Diagn Microbiol Infect Dis. 2016 Oct;86(2):231-42. doi: 10.1016/j.diagmicrobio.2016.07.003. Epub 2016 Jul 7.

Abstract

BACKGROUND

Recurrent bacterial vaginosis (BV) after antimicrobial therapy is a major problem, affecting >50% of patients within 1 year.
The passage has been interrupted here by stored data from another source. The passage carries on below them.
(** C11. From the empty heap, after any sequence of pushes (with or without
    allocation failure), pops and removals, the timer heap behaves as a
    multiset of sleeping coroutines: a push adds exactly its entry or, only when
    the array had to grow and [realloc] failed, leaves the heap untouched and
    reports it; a pop fails exactly on the empty heap and otherwise removes one
    entry of minimal deadline, the one peek announced; a removal by task id
    fails exactly when no entry carries the id and otherwise removes one that
    does. *)
Theorem timer_refines_multiset ops :
  let t := foldl timer_step timer_init ops in
  (forall ok e,
    let '(inserted, t') := loom_timer_push ok t e in
    if inserted then timer_contents t' ≡ₚ e :: timer_contents t
    else t' = t /\ ok = false /\ timer_len t = timer_cap t) /\
  match loom_timer_pop_due t with
  | None => timer_contents t = [] /\ loom_timer_peek t = None
  | Some (e, t') =>
      e :: timer_contents t' ≡ₚ timer_contents t /\
      loom_timer_peek t = Some (deadline_ns e) /\
      (forall x, x ∈ timer_contents t -> deadline_ns e <= deadline_ns x)
  end /\
  (forall id,
    match loom_timer_remove_by_task t id with
    | None => forall x, x ∈ timer_contents t -> te_task_id x <> id
    | Some (e, t') => te_task_id e = id /\ e :: timer_contents t' ≡ₚ timer_contents t
    end).
Proof.
  cbv zeta. set (t := foldl timer_step timer_init ops).
  assert (Hwf : timer_wf t) by (apply timer_run_wf; auto with loom).
  split_and!.
  - intros ok e. pose proof (push_ok ok t e Hwf) as H.
    destruct (loom_timer_push ok t e) as [[] ?]; destruct_and?; auto.
  - pose proof (pop_ok t Hwf) as H. revert H. unfold loom_timer_pop_due, loom_timer_peek.
    by destruct (Nat.eqb_spec (timer_len t) 0); [|intros (?&?&?)].
  - intros id. pose proof (remove_ok t id Hwf) as H.
    destruct (loom_timer_remove_by_task t id) as [[? ?]|]; by destruct_and?.
Qed.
The objective of this study was to determine if prospective identification of patients at risk for recurrence using molecular methods is feasible.

METHODS

Women were evaluated for BV by Amsel criteria and Nugent score. Vaginal specimens were analyzed using a panel of quantitative real-time polymerase chain reactions (qPCRs) at three times: pre-treatment, 7-10days post-treatment and 40-45days post-treatment. The PCRs quantified DNA of the following organisms: Gardnerella vaginalis; Atopobium vaginae; Bacterial Vaginosis-Associated Bacteria-1 (BVAB1), -2 (BVAB2) and -3 (BVAB3); Leptotrichia/Sneathia; Megasphaera Phylotypes 1 and 2; and Lactobacillus spp. (L. crispatus, L. gasseri, L. iners and L. jensenii).

RESULTS

Out of 84 women diagnosed with BV (Amsel ≥3 and Nugent ≥4), 77 (91.7%) were successfully treated after 7-10days (asymptomatic and Amsel of either 0 or 1 with elevated vaginal pH and Nugent ≤6). Of these 77 women, 46 (59.7%) remained cured after 40-45days and 31 (40.3%) developed recurrent BV. In univariate analysis, we found that women who would have recurrent BV during the study had greater concentrations of Megasphaera Phylotype 2 (P=0.001) and BVAB2 (P=0.015) at initial diagnosis and greater vaginal pH (P=0.030), higher Nugent score (P=0.043) and a greater concentration of G. vaginalis (P=0.012) post-treatment, when compared to women who were cured during the study. These differences largely remained when cure was defined as Nugent ≤3 or when only women treated with intravaginal metronidazole were evaluated.

CONCLUSION

Molecular analysis of BV is a useful adjunct to clinical and microscopic analysis to prospectively identify patients at high risk for recurrent BV.

摘要

背景

抗菌治疗后复发性细菌性阴道病(BV)是一个主要问题,一年内超过50%的患者会受到影响。本研究的目的是确定使用分子方法前瞻性识别复发风险患者是否可行。

方法

根据阿姆塞尔标准和纽金特评分对女性进行BV评估。在三个时间点使用一组定量实时聚合酶链反应(qPCR)分析阴道标本:治疗前、治疗后7 - 10天和治疗后40 - 45天。这些qPCR定量以下微生物的DNA:阴道加德纳菌;阴道阿托波菌;细菌性阴道病相关细菌-1(BVAB1)、-2(BVAB2)和-3(BVAB3);纤毛菌属/斯奈氏菌属;巨球形菌属1型和2型;以及乳杆菌属(卷曲乳杆菌、加氏乳杆菌、惰性乳杆菌和詹氏乳杆菌)。

结果

在84例被诊断为BV(阿姆塞尔标准≥3且纽金特评分≥4)的女性中,77例(91.7%)在7 - 10天后成功治愈(无症状,阿姆塞尔评分为0或1,阴道pH值升高且纽金特评分≤6)。在这77例女性中,46例(59.7%)在40 - 45天后仍保持治愈状态,31例(40.3%)出现复发性BV。在单因素分析中,我们发现与研究期间治愈的女性相比,研究期间会出现复发性BV的女性在初始诊断时巨球形菌属2型(P = 0.001)和BVAB2(P = 0.015)的浓度更高,阴道pH值更高(P = 0.030),纽金特评分更高(P = 0.043),治疗后阴道加德纳菌浓度更高(P = 0.012)。当将治愈定义为纽金特评分≤3或仅评估接受阴道甲硝唑治疗的女性时,这些差异基本仍然存在。

结论

BV的分子分析是临床和显微镜分析的有用辅助手段,可前瞻性识别复发性BV的高危患者。